(** C10: the key-name argument of the line logged by [handleKeyEvents]
    is the result of the provider's key-name lookup as it is; when the
    lookup yields the null pointer the argument is that null pointer and
    not the label "unknown", which only the action name falls back to. *)
Theorem key_name_is_logged_as_returned
    (key scancode action mods : Z) (s : World P) :
  calls (snd (handleKeyEvents key scancode action mods s)) =
  calls s ++
    [GlfwGetKeyName key 0;
     LoggerLog 1 ("%s: key %s (key %i, scancode %i) %s" ++ nl)
               [Str "handleKeyEvents";
                CStr (provGetKeyName key 0 (provider s));
                Int key; Int scancode; Str (keyActionName action)]] /\
  (provGetKeyName key 0 (provider s) = None ->
   CStr (provGetKeyName key 0 (provider s)) = CStr None /\
   CStr (provGetKeyName key 0 (provider s)) <> Str "unknown").
Proof.
  split.
  - unfold handleKeyEvents. run. listEq.
  - intros ->. split; [reflexivity|discriminate].
Qed.

(** *** The event loop *)

Lemma deliver_frame (e : Event) (s : World P) :
  deliver e s =
  (tt, mkWorld (session s) (provider s) (slots s)
               (calls s ++ eventCalls (slots s) (provider s) e)).
Proof.
  unfold deliver, eventCalls, handleWindowCloseEvents, handleKeyEvents,
    handleMouseButtonEvents.
  run. destruct s as [w p c t]; cbn.
  destruct c as [pointer onClose onKey onMouse]; cbn.
  destruct e; cbn;
    match goal with |- context [if ?b then _ else _] => destruct b end;
    cbn; rewrite ?app_nil_r; try reflexivity;
    destruct pointer; cbn; f_equal; f_equal; listEq.
Qed.

Lemma forEach_deliver (l : list Event) (s : World P) :
  forEach l deliver s =
  (tt, mkWorld (session s) (provider s) (slots s)
               (calls s ++ flat_map (eventCalls (slots s) (provider s)) l)).
Proof.
  revert s. induction l as [|e l IH]; intros s; cbn [forEach flat_map].
  - unfold ret. rewrite app_nil_r. now destruct s.
  - unfold bind. rewrite deliver_frame, IH. cbn. now rewrite <- app_assoc.
Qed.

(** A turn of the loop tests the flag, polls once, and has every event
    of that poll dispatched. *)
Lemma pollOnce_eq (s : World P) :
  pollOnce s =
  mkWorld (session s) (snd (provPollEvents (provider s))) (slots s)
          (calls s ++
           [GlfwWindowShouldClose (mWindow (session s)); GlfwPollEvents] ++
           flat_map (eventCalls (slots s) (snd (provPollEvents (provider s))))
                    (fst (provPollEvents (provider s)))).
Proof.
  unfold pollOnce, glfwPollEvents. run.
  destruct (provPollEvents (provider s)) as [evs p1]; cbn.
  rewrite forEach_deliver. cbn. f_equal. listEq.
Qed.

Lemma mainLoop_eq (fuel : nat) (s : World P) :
  mainLoop fuel s =
  if closeFlag s
  then Some (tt, snd (glfwWindowShouldClose (mWindow (session s)) s))
  else match fuel with
       | O => None
       | S fuel' => mainLoop fuel' (pollOnce s)
       end.
Proof.
  unfold closeFlag, pollOnce.
  destruct fuel; cbn; run;
    destruct (provWindowShouldClose _ _); reflexivity.
Qed.

Lemma mainLoop_returns (k : nat) :
  forall (s : World P),
    (forall j, (j < k)%nat -> closeFlag (afterPolls j s) = false) ->
    closeFlag (afterPolls k s) = true ->
    forall fuel, (k <= fuel)%nat ->
      mainLoop fuel s =
      Some (tt, snd (glfwWindowShouldClose
                       (mWindow (session (afterPolls k s)))
                       (afterPolls k s))).
Proof.
  induction k as [|k IH]; intros s Hbefore Hat fuel Hfuel;
    rewrite mainLoop_eq.
  - cbn in Hat. now rewrite Hat.
  - assert (Hnow : closeFlag s = false) by (apply (Hbefore O); lia).
    rewrite Hnow.
    destruct fuel as [|fuel]; [lia|].
    apply IH; [|exact Hat|lia].
    intros j Hj. apply (Hbefore (S j)). lia.
Qed.

Lemma mainLoop_keeps_polling (fuel : nat) :
  forall (s : World P),
    (forall j, (j <= fuel)%nat -> closeFlag (afterPolls j s) = false) ->
    mainLoop fuel s = None.
Proof.
  induction fuel as [|fuel IH]; intros s Hopen; rewrite mainLoop_eq;
    assert (Hnow : closeFlag s = false) by (apply (Hopen O); lia);
    rewrite Hnow; [reflexivity|].
  apply IH. intros j Hj. apply (Hopen (S j)). lia.
Qed.

Lemma mainLoop_returned (fuel : nat) :
  forall (s s' : World P),
    mainLoop fuel s = Some (tt, s') ->
    exists k,
      (k <= fuel)%nat /\
      (forall j, (j < k)%nat -> closeFlag (afterPolls j s) = false) /\
      closeFlag (afterPolls k s) = true /\
      s' = snd (glfwWindowShouldClose (mWindow (session (afterPolls k s)))
                                      (afterPolls k s)).
Proof.
  induction fuel as [|fuel IH]; intros s s'; rewrite mainLoop_eq;
    destruct (closeFlag s) eqn:Hflag; intros Hret.
  - exists O. injection Hret as <-.
    repeat split; trivial; try (intros; lia).
  - discriminate.
  - exists O. injection Hret as <-.
    repeat split; trivial; try (intros; lia).
  - destruct (IH _ _ Hret) as (k & Hk & Hbefore & Hat & ->).
    exists (S k). repeat split; trivial; [lia|].
    intros [|j] Hj; [exact Hflag|]. apply Hbefore. lia.
Qed.

(** C7: [mainLoop] returns exactly when the close flag is found set.
    If the flag is first set after [k] polls, the loop returns after
    exactly those [k] polls (given fuel for them), the last of which has
    dispatched every event pending at it; as long as the flag stays
    clear the loop has not returned; and whenever it has returned, it
    did so at the first poll count at which the flag was set. *)
Theorem mainLoop_returns_at_close :
  (forall (k : nat) (s : World P),
      (forall j, (j < k)%nat -> closeFlag (afterPolls j s) = false) ->
      closeFlag (afterPolls k s) = true ->
      forall fuel, (k <= fuel)%nat ->
        mainLoop fuel s =
        Some (tt, snd (glfwWindowShouldClose
                         (mWindow (session (afterPolls k s)))
                         (afterPolls k s)))) /\
  (forall (fuel : nat) (s : World P),
      (forall j, (j <= fuel)%nat -> closeFlag (afterPolls j s) = false) ->
      mainLoop fuel s = None) /\
  (forall (fuel : nat) (s s' : World P),
      mainLoop fuel s = Some (tt, s') ->
      exists k,
        (k <= fuel)%nat /\
        (forall j, (j < k)%nat -> closeFlag (afterPolls j s) = false) /\
        closeFlag (afterPolls k s) = true /\
        s' = snd (glfwWindowShouldClose (mWindow (session (afterPolls k s)))
                                        (afterPolls k s))) /\
  (forall (k : nat) (s : World P),
      afterPolls (S k) s = afterPolls k (pollOnce s) /\
      pollOnce s =
      mkWorld (session s) (snd (provPollEvents (provider s))) (slots s)
              (calls s ++
               [GlfwWindowShouldClose (mWindow (session s)); GlfwPollEvents] ++
               flat_map
                 (eventCalls (slots s) (snd (provPollEvents (provider s))))
                 (fst (provPollEvents (provider s))))).
Proof.
  split; [|split; [|split]].
  - intros k. apply mainLoop_returns.
  - intros fuel. apply mainLoop_keeps_polling.
  - intros fuel. apply mainLoop_returned.
  - intros k s. split; [reflexivity|apply pollOnce_eq].
Qed.
(** The [try] / [except ValueError] of lines 645-651, on the zero-initialised
    [self.nfit x self.nfit] slot [covariances[isub]] of line 346. *)
Definition store_covariance (nfit : nat) (fit_flags : list bool) (M : matrix)
    : result matrix :=
  match assign_broadcast nfit M with
  | Ok slot => Ok slot
  | Raise ValueError => remap_covariance fit_flags M (zeros nfit nfit)
  | Raise e => Raise e
  end.

(** ** Flag assembly (lines 655-707) *)

Definition log10 (x : R) : R := (ln x / ln 10)%R.

Definition array_max (l : list R) : result R :=
  match l with
  | [] => Raise ValueError
  | x :: rest => Ok (fold_left Rmax rest x)
  end.

Definition array_min (l : list R) : result R :=
  match l with
  | [] => Raise ValueError
  | x :: rest => Ok (fold_left Rmin rest x)
  end.

(** [nu_ref_DM] as bound at lines 448-453. *)
Definition nu_ref_DM (o : options) : option R :=
  match nu_refs o with
  | None => None
  | Some nu_ref_tuple => nu_ref_tuple.1
  end.

Definition scat_flags (o : options) (s : subint) (r : fit_results) (df : R)
    (toa_flags : gmap string flag_value) : gmap string flag_value :=
  let toa_flags :=
    if self_log10_tau o then
      <["log10_scat_time_err" := FFloat (tau_err r)]>
        (<["log10_scat_time" := FFloat (tau r + log10 (P s / df))%R]>
           (<["scat_time" := FFloat (Rpower 10 (tau r) * P s / df * 1e6)%R]>
              toa_flags))
    else
      <["scat_time_err" := FFloat (tau_err r * P s / df * 1e6)%R]>
        (<["scat_time" := FFloat (tau r * P s / df * 1e6)%R]> toa_flags) in
  <["scat_ind" := FFloat (alpha r)]>
    (<["scat_ref_freq" := FFloat (nu_tau r * df)%R]> toa_flags).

→ WHAT THE TASK REQUIRES
Start at the first line of the data above. Stop after the line containing "lookup yields the", reproducing each line exactly and adding nothing.

→ ANSWER SECTION
(** C10: the key-name argument of the line logged by [handleKeyEvents]
    is the result of the provider's key-name lookup as it is; when the
    lookup yields the null pointer the argument is that null pointer and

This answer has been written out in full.